Yeh Matthee you are absolutely correct, I just looked at a picture of one, the inside coil etc looks exactly the same. The Kanger Protank Mini looks like a better quality product and at R128, 00 they are about the same price. Of course I do not know where one could get a twisp replacement clearo by itself but I am sure it would cost way more than either of those options of similar products.


----------



## ibanez (13/2/14)

Matthee said:


> Which Kanger tanks have you tried @ibanez? The ones you are trying to find, seem to me to be the same as the Twisp Clearos (as @Zodiac mentioned).
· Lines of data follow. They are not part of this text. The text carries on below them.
(** The outer IP bytes, and that they are found where the header walk succeeds. *)
Lemma outer_ip_spec : exists o, outer_ip frame = Ok o /\
  (forall ip, o = Some ip -> octets ip /\ exists b, zget ip 0 = Some b) /\
  forall link header, LinkHeader_walk (link_type frame) F = Ok (Some link) -> LinkHeader_walk_ip link F = Ok (Some header) ->
    o = Some (zdrop (network_offset link) F).
Proof using Ho.
  unfold outer_ip. pose proof (LinkHeader_walk_spec (link_type frame) F) as Hw.
  destruct (LinkHeader_walk (link_type frame) F) as [[link|]|e|]; [|by eexists|by eexists|done].
  specialize (Hw link eq_refl). cbv beta. eexists. split; [done|].
  rewrite get_from_ok by lia. cbn [mbind option_bind]. split.
  - intros ip. destruct (negb _); [done|]. destruct (head (zdrop (network_offset link) F)) as [b|] eqn:Eh; [|done]. cbn.
    case_match; [|done]. intros [= <-]. split; [by apply octets_zdrop|]. exists b. by destruct (zdrop (network_offset link) F).
  - intros link' header [= <-] (Hc & Hip & Hv)%LinkHeader_walk_ip_inv. rewrite Hc. cbn [negb]. unfold IpHeader_walk in Hip.
    destruct (head (zdrop (network_offset link) F)) as [b|]; [|done]. cbn in Hv |- *.
    destruct (announced_ip_version link) as [v|]; [|done]. by rewrite Hv, Z.eqb_refl.
Qed.

(** A request that replaces exactly the addresses the map remaps. *)
Definition remap_request (patch : HeaderRewrite) : Prop :=
  patch_ok patch /\ vlans patch = None /\ hr_source_port patch = None /\ hr_destination_port patch = None /\
  (forall h, link_type frame = 1 -> EthernetHeader_walk F = Ok h ->
    source_mac patch = am_macs map !! eth_source h /\ destination_mac patch = am_macs map !! eth_destination h) /\
  (forall link header s d, LinkHeader_walk (link_type frame) F = Ok (Some link) -> LinkHeader_walk_ip link F = Ok (Some header) ->
    IpHeader_addresses header (zdrop (network_offset link) F) = Ok (s, d) ->
    source_ip patch = reference_lookup ips s /\ destination_ip patch = reference_lookup ips d).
For me the closest to that was the Kanger Protank *Mini,* not its bigger brother though.



@Matthee

I'm using two Kanger Unitank Mini's at present with different juices. Also have 2 Protank 3's and 2 Iclear 30's. Problem with the Protank 3's and iClear 30's- on the taste vv3 looks like a scepter  

All I'm looking for is a steady vape. Thanks to the advice I got here I know where to look. Curiously though-I HATED the Unitank initially but after covering one of the air holes with sticky tape, it works much better!



Sent from my iPad using Tapatalk

Reactions: Informative 1


----------



## Zodiac (13/2/14)

You guys are absolutely correct, the pt mini 2 is an excellent clearo, however, i think that based on what the op is looking for in terms of the draw being "medium to tight, the way a normal cig is", the Just Fog/Janty/Twisp/Vape is the way to go

Reactions: Like 1 | Informative 1


----------



## Andre (13/2/14)

Here is an image of the Twisp Clearo. You can buy it online (R150.00) - www.twisp.co.za. Also replacement coils at R50.00 each, which is way too expensive. They also have shops in the Waterfront and Tyger Valley.

Reactions: Like 2


----------



## ibanez (13/2/14)

ibanez said:


> @Matthee
> 
> I'm using two Kanger Unitank Mini's at present with different juices. Also have 2 Protank 3's and 2 Iclear 30's. Problem with the Protank 3's and iClear 30's- on the taste vv3 looks like a scepter
> 
> ...


Just goes to show, on my vaping journey I find that what I hated initially suddenly is good and vice-versa...never ending story!!! Goes both for juices and clearo's 


Sent from my iPad using Tapatalk

Reactions: Agree 1


----------



## ibanez (13/2/14)

Ok., Will go on my local "Russki" websites and see what they have. Failing that, I'm booking a flight back to SA 


Sent from my iPad using Tapatalk

Reactions: Like 1 | Funny 1


----------



## BhavZ (13/2/14)

ibanez said:


> @Matthee
> 
> I'm using two Kanger Unitank Mini's at present with different juices. Also have 2 Protank 3's and 2 Iclear 30's. Problem with the Protank 3's and iClear 30's- on the taste vv3 looks like a scepter
> 
> ...



If was reading up on the protanks and apparently the aero tank's adjustable airflow base works on all the big brother protanks, I find the protank 1 to be a bit airy so hoping to see the base for sale soon so I can get one, I also have the protank 2 mini v2 and man that really kicks the flavour up a gear.


----------



## ibanez (13/2/14)

True, but can you adjust airflow?


Sent from my iPhone using Tapatalk


----------



## BhavZ (13/2/14)

ibanez said:


> @Matthee
> 
> I'm using two Kanger Unitank Mini's at present with different juices. Also have 2 Protank 3's and 2 Iclear 30's. Problem with the Protank 3's and iClear 30's- on the taste vv3 looks like a scepter
> 
> ...


As side note on the iClear30s the drip tip unscrews right but the well is deep enough to put on non screw drip tips, I have a drip tip that I got from VapeMob on there and it makes a difference, the vape is warmer and the flavour is better (probably cause the vape is warmer now)

Reactions: Like 1


----------



## ibanez (13/2/14)

BhavZ said:


> As side note on the iClear30s the drip tip unscrews right but the well is deep enough to put on non screw drip tips, I have a drip tip that I got from VapeMob on there and it makes a difference, the vape is warmer and the flavour is better (probably cause the vape is warmer now)




Will try the Iclear 16s on the vv3 ...


Sent from my iPad using Tapatalk


----------